Why check: the question literally asks you to explain how you'd know the bisector is correct. A good construction is one you can prove is right.
The check
measure both halves — they must be equal

Use a protractor: measure the whole angle ∠ZXY, then measure each half the bisector made.

What you should see whole angle ∠ZXY ≈ 43.3° each half ≈ 43.3 ÷ 2 = 21.7° both halves equal = bisected correctly ✓
In words for your answer: "I measured angle ZXY with a protractor and then measured the two angles either side of the bisector. Because both halves are equal (about 21.7° each), the angle has been bisected accurately."
AnswerBoth halves equal → accurate
🎉 ALL DONE

Quick recap

Big idea: build from what you know for sure, and let the compass guarantee the exact angles a protractor might fumble.

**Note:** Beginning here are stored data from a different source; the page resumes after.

(** The year in which an instant away from the limits falls, as decoding finds it. *)
Lemma decode_year ds n y : year_first ds y <= n < year_first ds (y + 1) -> near_year y ->
  exists d, @to_date_time (cal_impl ds) (mkTime_Point n) = Ok d /\ year d = y.
Proof.
  intros Hn Hy. pose proof (year_first_bounds ds y (or_introl Hy)).
  pose proof (year_first_bounds ds (y + 1)) as Hb.
  replace (y + 1 - 1) with y in Hb by lia. specialize (Hb (or_intror Hy)).
  destruct (decode ds n) as (d & Hd & Hv & _ & Hi); [unfold cal_min; cbn [imax]; lia|].
  exists d. split; [exact Hd|]. apply (year_unique ds); [assumption|]. now rewrite Hi.
Qed.

Definition whole_years (ds : Cal) (e : Aliasing_Engine) (y0 y1 : Z) : Prop :=
  near_year y0 /\ near_year (y1 - 1) /\ y0 < y1 /\
  coverage e = mkTime_Window (mkTime_Point (year_first ds y0)) (mkTime_Point (year_first ds y1)).

(** The year substituted for a time outside a coverage of whole years. *)
Definition edge_year (ds : Cal) (y0 y1 t : Z) : Z :=
  if year_first ds y1 <=? t then y1 - 1 else y0.

Lemma edge_year_bounds ds e y0 y1 t : whole_years ds e y0 y1 ->
  near_year (edge_year ds y0 y1 t) /\ y0 <= edge_year ds y0 y1 t < y1.
Proof. intros (? & ? & ? & _). unfold edge_year; case_if; unfold near_year in *; lia. Qed.

Lemma cycle_year_whole ds e t y0 y1 : whole_years ds e y0 y1 ->
  exists target, cycle_year ds e t target /\ year target = edge_year ds y0 y1 t.
Proof.
  intros (H0 & H1 & Hlt & Hcov). unfold cycle_year, edge_year.
  rewrite Hcov. cbn [w_start w_end tp_nanos].
  pose proof (year_first_succ ds y0). pose proof (year_first_succ ds (y1 - 1)) as Hl.
  replace (y1 - 1 + 1) with y1 in Hl by lia. unfold nanos_per_day in *.
  destruct (year_first ds y1 <=? t); apply decode_year; try assumption; [|lia].
  replace (y1 - 1 + 1) with y1 by lia. lia.
Qed.

(** When the coverage is a whole number of calendar years, cycling succeeds for
    every simulation time outside it: the window is one of the dataset's snapshot
    intervals and contains the same date in the first or last year of coverage. *)
Theorem cycle_whole_years sim ds e t y0 y1 dt : wf_engine e -> policy e = cycle_last_year ->
  whole_years ds e y0 y1 -> cal_min <= t <= imax I64 -> in_coverage e t = false ->
  @to_date_time (cal_impl sim) (mkTime_Point t) = Ok dt ->
  exists a, resolve sim ds e (mkTime_Point t) = Ok a /\ snapshot_window e (window a) /\
    contains (window a)
      (mkTime_Point (@instant (cal_spec ds) (remapped ds dt (edge_year ds y0 y1 t)))) = true.
Proof.
  intros Hwf Hp Hw Ht Hin Hdt. destruct (edge_year_bounds ds e y0 y1 t Hw) as [Hy Hyy].
  destruct (cycle_year_whole ds e t y0 y1 Hw) as (target & Htgt & Ey).
  destruct (decode sim t Ht) as (d' & Hd' & Hv & Hok & _). rewrite Hdt in Hd'. injection Hd' as <-.
  rewrite (resolve_cycle_eval sim ds e t dt target), Ey by (try assumption; now rewrite Ey).
  set (y := edge_year ds y0 y1 t) in *. set (r := @instant (cal_spec ds) (remapped ds dt y)).
  assert (Hr : in_coverage e r = true).
  { apply in_coverage_iff. destruct Hw as (_ & _ & _ & ->). cbn [w_start w_end tp_nanos].
    pose proof (instant_in_year ds _ (remapped_valid sim ds dt y Hv)) as Hi. fold r in Hi.
    cbn [remapped year] in Hi. pose proof (year_first_mono ds y0 y ltac:(lia)).
    pose proof (year_first_mono ds (y + 1) y1 ltac:(lia)). lia. }
  exists (in_bounds_answer e r). split; [now apply resolve_in_bounds_spec | now apply in_bounds_window].
Qed.

(** Two no-leap years of daily snapshots; the simulation is at 2032-02-29T12:00. *)
Definition cycle_engine : Aliasing_Engine :=
  mkAliasing_Engine (window_at 0 63072000000000000) (mkDuration nanos_per_day) cycle_last_year 0.

Lemma cycle_engine_wf : wf_engine cycle_engine.
Proof. split; try (vm_compute; intuition discriminate). now exists 730. Qed.

Example cycle_whole_years_witness :
  exists a, resolve Gregorian_Calendar NoLeap_Calendar cycle_engine (mkTime_Point 194443200000000000) = Ok a /\
    snapshot_window cycle_engine (window a) /\
    contains (window a)
      (mkTime_Point (@instant (cal_spec NoLeap_Calendar) (remapped NoLeap_Calendar
        (mkDate_Time 2032 2 29 12 0 0 0) (edge_year NoLeap_Calendar 2026 2028 194443200000000000)))) = true.
Proof.
  apply (cycle_whole_years Gregorian_Calendar NoLeap_Calendar cycle_engine 194443200000000000 2026 2028
    (mkDate_Time 2032 2 29 12 0 0 0) cycle_engine_wf eq_refl);
    [repeat split; vm_compute; intuition discriminate | vm_compute; intuition discriminate
    | reflexivity | vm_compute; reflexivity].
Defined.

(** When the coverage starts in the middle of a year, a time whose substituted
    date falls before the coverage is refused with [std::out_of_range] unless it is
    a whole number of intervals before it: the policy does not resolve it. *)
Theorem cycle_before_coverage sim ds e t dt target : wf_engine e -> policy e = cycle_last_year ->
  cal_min <= t <= imax I64 -> in_coverage e t = false ->
  @to_date_time (cal_impl sim) (mkTime_Point t) = Ok dt ->
  cycle_year ds e t target -> near_year (year target) ->
  let r := @instant (cal_spec ds) (remapped ds dt (year target)) in
  let s0 := tp_nanos (w_start (coverage e)) in
  r < s0 -> s0 - r <= imax I64 -> (s0 - r) mod dur_nanos (snapshot_interval e) <> 0 ->
  resolve sim ds e (mkTime_Point t) = Throw out_of_range.
Proof.
  intros Hwf Hp Ht Hin Hdt Htgt Hy r s0 Hr Hd Hm.
  rewrite (resolve_cycle_eval sim ds e t dt target) by assumption. fold r.
  assert (Hrmin : imin I64 <= r).
  { destruct (decode sim t Ht) as (d' & Hd' & Hv & _). rewrite Hdt in Hd'. injection Hd' as <-.
    pose proof (instant_in_year ds _ (remapped_valid sim ds dt (year target) Hv)) as Hi.
    pose proof (year_first_bounds ds (year target) (or_introl Hy)). fold r in Hi.
    cbn [imin remapped year] in *. lia. }
  pose proof (wf_iv_le e Hwf) as Hle. destruct Hwf as [Hlo Hhi _ Hlen Hiv _]. fold s0 in Hlo, Hlen, Hle.
  unfold resolve_in_bounds, enclosing_window. cbn [tp_nanos]. fold s0.
  set (iv := dur_nanos (snapshot_interval e)) in *.
  rewrite csub_ok, bind_cval, cdiv_pos by (cbn [imin imax] in *; lia).
  assert (Eq : Z.quot (r - s0) iv * iv = - (iv * ((s0 - r) / iv))).
  { replace (r - s0) with (- (s0 - r)) by lia.
    rewrite Z.quot_opp_l, Z.quot_div_nonneg by lia. lia. }
  pose proof (Z.div_mod (s0 - r) iv ltac:(lia)) as Edm.
  pose proof (Z.mod_pos_bound (s0 - r) iv ltac:(lia)).
  assert (0 <= (s0 - r) / iv) by (apply Z.div_pos; lia).
  set (q := iv * ((s0 - r) / iv)) in *.
  assert (0 <= q) by (unfold q; nia). clearbody q.
  rewrite cmul_ok, bind_cval, cadd_ok, bind_cval by (rewrite ?Eq; cbn [imin imax] in *; lia).
  rewrite Eq.
  rewrite tp_add_spec by (unfold tp_ok, dur_ok; rewrite in_range_iff; cbn [tp_nanos imin imax] in *; fold iv; lia).
  unfold in_range. cbn [tp_nanos]. fold iv.
  rewrite (proj2 (Z.leb_le (imin I64) _)), (proj2 (Z.leb_le _ (imax I64))) by (cbn [imin imax] in *; lia).
  cbn [andb]. rewrite bind_Ok_l, time_window_at, bind_Ok_l by assumption.
  unfold calculate_weight, window_duration, tp_ltb, tp_leb.
  cbn [window_at w_start w_end tp_nanos].
  rewrite csub_ok, bind_cval by (cbn [imin imax] in *; lia). cbn [dur_nanos]. rewrite bind_Ok_l.
  rewrite (proj2 (Z.eqb_neq _ 0)), throw_if_false, bind_Ok_l by (cbn [dur_nanos]; lia).
  rewrite (proj2 (Z.ltb_lt r _)) by lia. reflexivity.
Qed.

(** Daily snapshots of the Gregorian year that begins on 2026-07-01; the simulation
    is at 2025-03-01T12:00. *)
Definition mid_year_engine : Aliasing_Engine :=
  mkAliasing_Engine (window_at 15638400000000000 31536000000000000) (mkDuration nanos_per_day)
    cycle_last_year 0.

Lemma mid_year_engine_wf : wf_engine mid_year_engine.
Proof. split; try (vm_compute; intuition discriminate). now exists 365. Qed.

Example cycle_before_coverage_witness :
  resolve Gregorian_Calendar Gregorian_Calendar mid_year_engine (mkTime_Point (-26395200000000000)) =
    Throw out_of_range.
Proof.
  apply (cycle_before_coverage Gregorian_Calendar Gregorian_Calendar mid_year_engine
    (-26395200000000000) (mkDate_Time 2025 3 1 12 0 0 0) (mkDate_Time 2026 7 1 0 0 0 0)
    mid_year_engine_wf eq_refl); vm_compute; intuition discriminate.
Defined.

(** ** Climatology *)

(** The window of an instant of the climatological year: the enclosing interval
    counted from January 1st, replaced by the one that ends at the next January
    1st when it would reach it. *)
Definition climatology_start (ds : Cal) (cy iv r : Z) : Z :=
  let s := snapshot_start (year_first ds cy) iv r in
  if year_first ds (cy + 1) <=? s + iv then year_first ds (cy + 1) - iv else s.

Lemma climatology_start_bounds ds cy iv r : 0 < iv ->
  year_first ds cy <= r < year_first ds (cy + 1) ->
  let s := climatology_start ds cy iv r in
  s <= r < s + iv /\ s + iv <= year_first ds (cy + 1).
Proof.
  intros Hiv Hr. pose proof (snapshot_start_bounds (year_first ds cy) iv r Hiv (proj1 Hr)).
  cbv zeta. unfold climatology_start. case_if; bsimpl; lia.
Qed.

Lemma year_first_length ds y : year_first ds (y + 1) <= year_first ds y + 372 * nanos_per_day.
Proof.
  assert (Hk : forall k, (k <= 12)%nat ->
    @days_before_month (cal_spec ds) y (1 + Z.of_nat k) <= 31 * Z.of_nat k).
  { induction k as [|k IH]; intros Hk; [now rewrite days_before_month_1|].
    replace (1 + Z.of_nat (S k)) with (1 + Z.of_nat k + 1) by lia.
    rewrite days_before_month_step by lia.
    pose proof (@month_len_bounds _ (cal_laws ds) y (1 + Z.of_nat k)). lia. }
  specialize (Hk 12%nat ltac:(lia)). change (1 + Z.of_nat 12) with 13 in Hk.
  unfold year_first. rewrite (@year_start_succ _ (cal_laws ds)). unfold nanos_per_day. lia.
Qed.

(** The test on the decoded year of the window's end is the test on the instant. *)
Lemma year_past ds n d cy : @valid_dt (cal_spec ds) d = true -> @instant (cal_spec ds) d = n ->
  (cy <? year d) = (year_first ds (cy + 1) <=? n).
Proof.
  intros Hv <-. pose proof (instant_in_year ds d Hv) as Hi. apply eq_true_iff_eq.
  rewrite Z.ltb_lt, Z.leb_le. split; intros H.
  - pose proof (year_first_mono ds (cy + 1) (year d) ltac:(lia)). lia.
  - destruct (Z.lt_ge_cases cy (year d)); [assumption|].
    pose proof (year_first_mono ds (year d + 1) (cy + 1) ltac:(lia)). lia.
Qed.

1XZ = 11 cm is the hypotenuse; YZ ≈ 7.6 cm (Pythagoras)
2Draw the 8 cm base, then a compass-built 90° at Y
3Swing an 11 cm arc from X to find Z, then join
4Bisect ∠ZXY with equal compass arcs
5Check with a protractor: both halves ≈ 21.7°
Two power moves: ① an arc marks every point at the same distance from its centre. ② equal arcs from both sides of an angle always land the bisector dead-centre.